**Activity**
What is wanted is the line holding "else (run_iteration self" and every later line through the end of the entries, set down exactly.

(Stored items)
Lemma closing_reachable : reachable closing.
Proof. apply after_reachable. vm_compute. discriminate. Qed.

(** The registry of the lobby. *)
Lemma lobby_registry_sound :
  reachable lobby
  /\ NoDup (client_sockets (shared lobby))
  /\ ~ In INVALID_SOCKET (client_sockets (shared lobby)).
Proof.
  split; [exact lobby_reachable|].
  destruct (reachable_registry_sound lobby lobby_reachable) as (Hnd & Hvalid & _).
  split; assumption.
Defined.

(** Client 5 relays its chunk: 6, which receives it, is open. *)
Lemma relay_reaches_open_socket :
  reachable relaying
  /\ In 6 (client_sockets (shared relaying)) /\ In 6 (open_sockets relaying).
Proof.
  split; [exact relaying_reachable|].
  refine (no_send_on_closed_socket (HandlerThread 0) relaying _ _ 6
            relaying_reachable _ _).
  - vm_compute. reflexivity.
  - vm_compute. tauto.
Defined.

(** The handler of 6 closes its socket. *)
Lemma session_of_6_leaves_nothing :
  reachable closing
  /\ nth_error (handlers closing) 1 = Some (6, AtClose)
  /\ In 6 (open_sockets closing)
  /\ exists s',
       sys_step (HandlerThread 1) closing = Some ([EvClose 6], s')
       /\ ~ In 6 (open_sockets s')
       /\ ~ In 6 (client_sockets (shared s'))
       /\ sys_step (HandlerThread 1) s' = None.
Proof.
  assert (Hat : nth_error (handlers closing) 1 = Some (6, AtClose))
    by (vm_compute; reflexivity).
  split; [exact closing_reachable|]. split; [exact Hat|].
  exact (closed_session_leaves_nothing closing 1 6 closing_reachable Hat).
Defined.

(** Socket 5 of the lobby has its handler. *)
Lemma socket_5_is_served :
  reachable lobby /\ In 5 (client_sockets (shared lobby)) /\ served lobby 5.
Proof.
  assert (Hin : In 5 (client_sockets (shared lobby))) by (simpl; tauto).
  split; [exact lobby_reachable|]. split; [exact Hin|].
  exact (registered_socket_is_served lobby 5 lobby_reachable Hin).
Defined.

(** The handler of 6 announces its departure to 5 and 7. *)
Lemma departure_of_6_announced :
  reachable announcing
  /\ nth_error (handlers announcing) 1 = Some (6, AtAnnounce)
  /\ exists evs s',
       sys_step (HandlerThread 1) announcing = Some (evs, s')
       /\ sends_to 5 evs = 1%nat /\ sends_to 7 evs = 1%nat /\ sends_to 6 evs = 0%nat.
Proof.
  assert (Hat : nth_error (handlers announcing) 1 = Some (6, AtAnnounce))
    by (vm_compute; reflexivity).
  split; [exact announcing_reachable|]. split; [exact Hat|].
  destruct (departure_announced_to_all_others announcing 1 6 announcing_reachable Hat)
    as (evs & s' & Hstep & Honce & Hself & _).
  exists evs, s'. split; [exact Hstep|].
  split; [apply Honce; vm_compute; tauto|].
  split; [apply Honce; vm_compute; tauto | exact Hself].
Defined.

(** Two chunks in different buffers that agree on their first two bytes. *)
Lemma same_message_same_sender :
  broadcast_msg 5 2 "hi!" = broadcast_msg 5 2 "hi?"
  /\ 5 = 5 /\ substring 0 (Z.to_nat 2) "hi!" = substring 0 (Z.to_nat 2) "hi?".
Proof.
  assert (H : broadcast_msg 5 2 "hi!" = broadcast_msg 5 2 "hi?") by reflexivity.
  split; [exact H|].
  exact (relayed_message_names_its_sender 5 5 2 2 "hi!" "hi?" H).
Defined.

(** The notice of 6 names 6. *)
Lemma notice_of_6_names_6 :
  disconnect_msg 6 = disconnect_msg 6 /\ 6 = 6.
Proof.
  split; [reflexivity|].
  exact (proj1 (departure_notice_is_unmistakable 6 6) eq_refl).
Defined.

(** Three lines typed, the second empty. *)
Lemma hello_and_bye_are_sent :
  forallb no_newline ["hello"; ""; "bye"]%string = true
  /\ failed_sends (fst (@send_messages Scripted 3
                          (join_lines ["hello"; ""; "bye"]%string) quiet)) = []
  /\ send_log (fst (@send_messages Scripted 3
                      (join_lines ["hello"; ""; "bye"]%string) quiet))
     = [(3, "hello"%string); (3, "bye"%string)].
Proof.
  assert (Hl : forallb no_newline ["hello"; ""; "bye"]%string = true) by reflexivity.
  assert (Hok : failed_sends (fst (@send_messages Scripted 3
                  (join_lines ["hello"; ""; "bye"]%string) quiet)) = [])
    by (vm_compute; reflexivity).
  split; [exact Hl|]. split; [exact Hok|].
  exact (@typed_lines_are_sent Scripted 3 ["hello"; ""; "bye"]%string quiet Hl Hok).
Defined.

(** The port is taken: [bind] fails. *)
Lemma bind_failure_exits_clean :
  snd (@server_main PlannedWinsock 2 "server.exe" ["8080"%string]
         (mkPlan 0 100 (-1) 0 0, quiet)) = Returned 1
  /\ cleanups (fst (fst (@server_main PlannedWinsock 2 "server.exe" ["8080"%string]
                           (mkPlan 0 100 (-1) 0 0, quiet)))) = 1%nat
  /\ closed (ran (fst (fst (@server_main PlannedWinsock 2 "server.exe" ["8080"%string]
                              (mkPlan 0 100 (-1) 0 0, quiet))))) = [100].
Proof.
  assert (H : snd (@server_main PlannedWinsock 2 "server.exe" ["8080"%string]
                     (mkPlan 0 100 (-1) 0 0, quiet)) = Returned 1)
    by (vm_compute; reflexivity).
  split; [exact H|].
  destruct (@server_main_exits_clean PlannedWinsock 2 "server.exe" ["8080"%string]
              (mkPlan 0 100 (-1) 0 0, quiet) 1 H) as (_ & Hclean & Hclosed & _).
  split; [rewrite Hclean | rewrite Hclosed]; vm_compute; reflexivity.
Defined.

(** A server that listens is still serving after 5 passes. *)
Lemma listening_server_keeps_serving :
  snd (@server_main PlannedWinsock 0 "server.exe" ["8080"%string]
         (smooth, three_clients)) = Looping
  /\ snd (@server_main PlannedWinsock 5 "server.exe" ["8080"%string]
            (smooth, three_clients)) = Looping.
Proof.
  assert (H : snd (@server_main PlannedWinsock 0 "server.exe" ["8080"%string]
                     (smooth, three_clients)) = Looping)
    by (vm_compute; reflexivity).
  split; [exact H|].
  exact (proj1 (@server_main_serves_forever PlannedWinsock 0 "server.exe"
                  ["8080"%string] (smooth, three_clients) H 5%nat)).
Defined.

(** The port argument is no number. *)
Lemma bad_port_throws :
  snd (@server_main PlannedWinsock 2 "server.exe" ["http"%string] (smooth, quiet)) = Threw
  /\ fst (fst (@server_main PlannedWinsock 2 "server.exe" ["http"%string] (smooth, quiet)))
     = [BtStartup 0].
Proof.
  assert (H : snd (@server_main PlannedWinsock 2 "server.exe" ["http"%string]
                     (smooth, quiet)) = Threw)
    by (vm_compute; reflexivity).
  split; [exact H|].
  exact (proj1 (proj1 (@stoi_failure_leaves_winsock_started PlannedWinsock 2
                         "server.exe" ["http"%string] EmptyString (smooth, quiet)) H)).
Defined.

(** Ports 8080 and 73616. *)
Lemma port_73616_is_port_8080 :
  @stoi PlannedWinsock "8080" = Some 8080
  /\ @stoi PlannedWinsock "73616" = Some 73616
  /\ 8080 mod 65536 = 73616 mod 65536
  /\ ports (fst (fst (@server_main PlannedWinsock 1 "server.exe" ["8080"%string]
                        (smooth, three_clients))))
     = ports (fst (fst (@server_main PlannedWinsock 1 "server.exe" ["73616"%string]
                          (smooth, three_clients)))).
Proof.
  assert (Ha : @stoi PlannedWinsock "8080" = Some 8080) by reflexivity.
  assert (Hb : @stoi PlannedWinsock "73616" = Some 73616) by reflexivity.
  assert (Hm : 8080 mod 65536 = 73616 mod 65536) by reflexivity.
  split; [exact Ha|]. split; [exact Hb|]. split; [exact Hm|].
  exact (proj2 (proj2 (proj2
           (@port_is_taken_modulo_65536 PlannedWinsock 1 "server.exe" "8080" "73616"
              [] [] (smooth, three_clients) 8080 73616 Ha Hb Hm)))).
Defined.

(** The address is no dotted quad: the client gives up before connecting. *)
Lemma bad_address_exits_clean :
  snd (@client_main PlannedWinsock "client.exe" ["localhost"; "8080"]%string
         "hi" (smooth, quiet)) = Returned 1
  /\ cleanups (fst (fst (@client_main PlannedWinsock "client.exe"
                           ["localhost"; "8080"]%string "hi" (smooth, quiet))))
     = startups (fst (fst (@client_main PlannedWinsock "client.exe"
                             ["localhost"; "8080"]%string "hi" (smooth, quiet)))).
Proof.
  assert (H : snd (@client_main PlannedWinsock "client.exe"
                     ["localhost"; "8080"]%string "hi" (smooth, quiet)) = Returned 1)
    by (vm_compute; reflexivity).
  split; [exact H|].
  exact (proj1 (@client_main_exits_clean PlannedWinsock "client.exe"
                  ["localhost"; "8080"]%string "hi" (smooth, quiet) 1 H)).
Defined.
(** The state of a worker that has taken the head of the queue and let go
    of the lock. *)
Definition taken (rest : list Task) (st : State World) : State World :=
  {| world := world st; task_queue := rest; lock_held := false;
     _should_exit := _should_exit st; trace := (trace st ++ [Acquire; Release])%list |}.

Definition probe_command (task : Task) : list string :=
  ["ffprobe"; "-loglevel"; "quiet"; interval_output_file task].

(** One turn of the [while] loop of [run]. *)
Definition run_iteration (self : t) : M unit :=
  (let opts := _render_options self in
   acquire ;;
   queue <- get_queue ;;
   match queue with
   | task :: rest =>
       set_queue rest ;;
       release ;;
       completed <- _render_interval self (interval_output_file task) (interval task) true
                      (drop_corrupted_intervals opts) (minimum_interval_duration opts) ;;
       completed <-
         (if completed && check_intervals opts then
            probe_output <- run_probe (probe_command task) ;;
            ret (Z.eqb (returncode probe_output) 0)
          else ret completed) ;;
       if _on_task_completed self then on_task_completed task (negb completed) else ret tt
   | [] => release
   end)%worker.

(** How a run of the loop ended within the turns that were watched. *)
Inductive LoopEnd : Type :=
| Exited
| StillRunning.

Definition is_ok_loop (r : result LoopEnd) : bool :=
  match r with Ok _ => true | Raise _ => false end.

(** [run]: the loop goes on until [_should_exit] is seen; [turns] bounds how
    many turns are watched. *)
Fixpoint run (turns : nat) (self : t) : M LoopEnd :=
  match turns with
  | O => fun st => if _should_exit st then (Ok Exited, st) else (Ok StillRunning, st)
  | S turns' => fun st =>
      if _should_exit st then (Ok Exited, st)
      else (run_iteration self ;; run turns' self)%worker st
  end.

(** [stop]. *)
Definition stop : M unit := fun st =>
  (Ok tt, {| world := world st; task_queue := task_queue st; lock_held := lock_held st;
             _should_exit := true; trace := trace st |}).

End Worker.

End RenderIntervalThread.

(** ** The session facade: [Unsilence] *)

Module Unsilence.

(** The session object.  [_intervals] starts as [None]. *)
Record t (Intervals : Type) : Type := {
  _input_file : string;
  _temp_dir : string;
  _intervals : option Intervals
}.

Arguments _input_file {Intervals} _.
Arguments _temp_dir {Intervals} _.
Arguments _intervals {Intervals} _.

(** The modules the facade imports and that are not among the sources:
    [Intervals], [detect_silence], [calculate_time] and [MediaRenderer].  Each
    may raise; [render] stands for [MediaRenderer(temp_dir).render(...)]. *)
Class Collaborators (Intervals Kwargs TimeInfo : Type) : Type := {
  lib_detect_silence : string -> Kwargs -> result Intervals;
  lib_calculate_time : Intervals -> float -> float -> result TimeInfo;
  lib_render : string -> string -> string -> Intervals -> Kwargs -> result unit
}.

Section Facade.

Context {Intervals Kwargs TimeInfo : Type} {C : Collaborators Intervals Kwargs TimeInfo}.

(** Calls that leave the facade. *)
Inductive Call : Type :=
| CallIsFfmpegUsable
| CallDetectSilence (input_file : string) (kwargs : Kwargs)
| CallCalculateTime (intervals : Intervals) (audible_speed silent_speed : float)
| CallRender (temp_dir input_file output_file : string) (intervals : Intervals)
    (kwargs : Kwargs).

(** The interpreter process around a session: what [is_ffmpeg_usable()]
    answers on this host, the lines printed to [sys.stderr], the temporary
    directories whose [cleanup] is registered with [atexit], and the calls
    made so far. *)
Record Process : Type := {
  host_ffmpeg_status : string;
  stderr : list string;
  atexit_registered : list string;
  calls : list Call
}.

**Solution to the exercise**
      else (run_iteration self ;; run turns' self)%worker st
  end.

(** [stop]. *)
Definition stop : M unit := fun st =>
  (Ok tt, {| world := world st; task_queue := task_queue st; lock_held := lock_held st;
             _should_exit := true; trace := trace st |}).

End Worker.

End RenderIntervalThread.

(** ** The session facade: [Unsilence] *)

Module Unsilence.

(** The session object.  [_intervals] starts as [None]. *)
Record t (Intervals : Type) : Type := {
  _input_file : string;
  _temp_dir : string;
  _intervals : option Intervals
}.

Arguments _input_file {Intervals} _.
Arguments _temp_dir {Intervals} _.
Arguments _intervals {Intervals} _.

(** The modules the facade imports and that are not among the sources:
    [Intervals], [detect_silence], [calculate_time] and [MediaRenderer].  Each
    may raise; [render] stands for [MediaRenderer(temp_dir).render(...)]. *)
Class Collaborators (Intervals Kwargs TimeInfo : Type) : Type := {
  lib_detect_silence : string -> Kwargs -> result Intervals;
  lib_calculate_time : Intervals -> float -> float -> result TimeInfo;
  lib_render : string -> string -> string -> Intervals -> Kwargs -> result unit
}.

Section Facade.

Context {Intervals Kwargs TimeInfo : Type} {C : Collaborators Intervals Kwargs TimeInfo}.

(** Calls that leave the facade. *)
Inductive Call : Type :=
| CallIsFfmpegUsable
| CallDetectSilence (input_file : string) (kwargs : Kwargs)
| CallCalculateTime (intervals : Intervals) (audible_speed silent_speed : float)
| CallRender (temp_dir input_file output_file : string) (intervals : Intervals)
    (kwargs : Kwargs).

(** The interpreter process around a session: what [is_ffmpeg_usable()]
    answers on this host, the lines printed to [sys.stderr], the temporary
    directories whose [cleanup] is registered with [atexit], and the calls
    made so far. *)
Record Process : Type := {
  host_ffmpeg_status : string;
  stderr : list string;
  atexit_registered : list string;
  calls : list Call
}.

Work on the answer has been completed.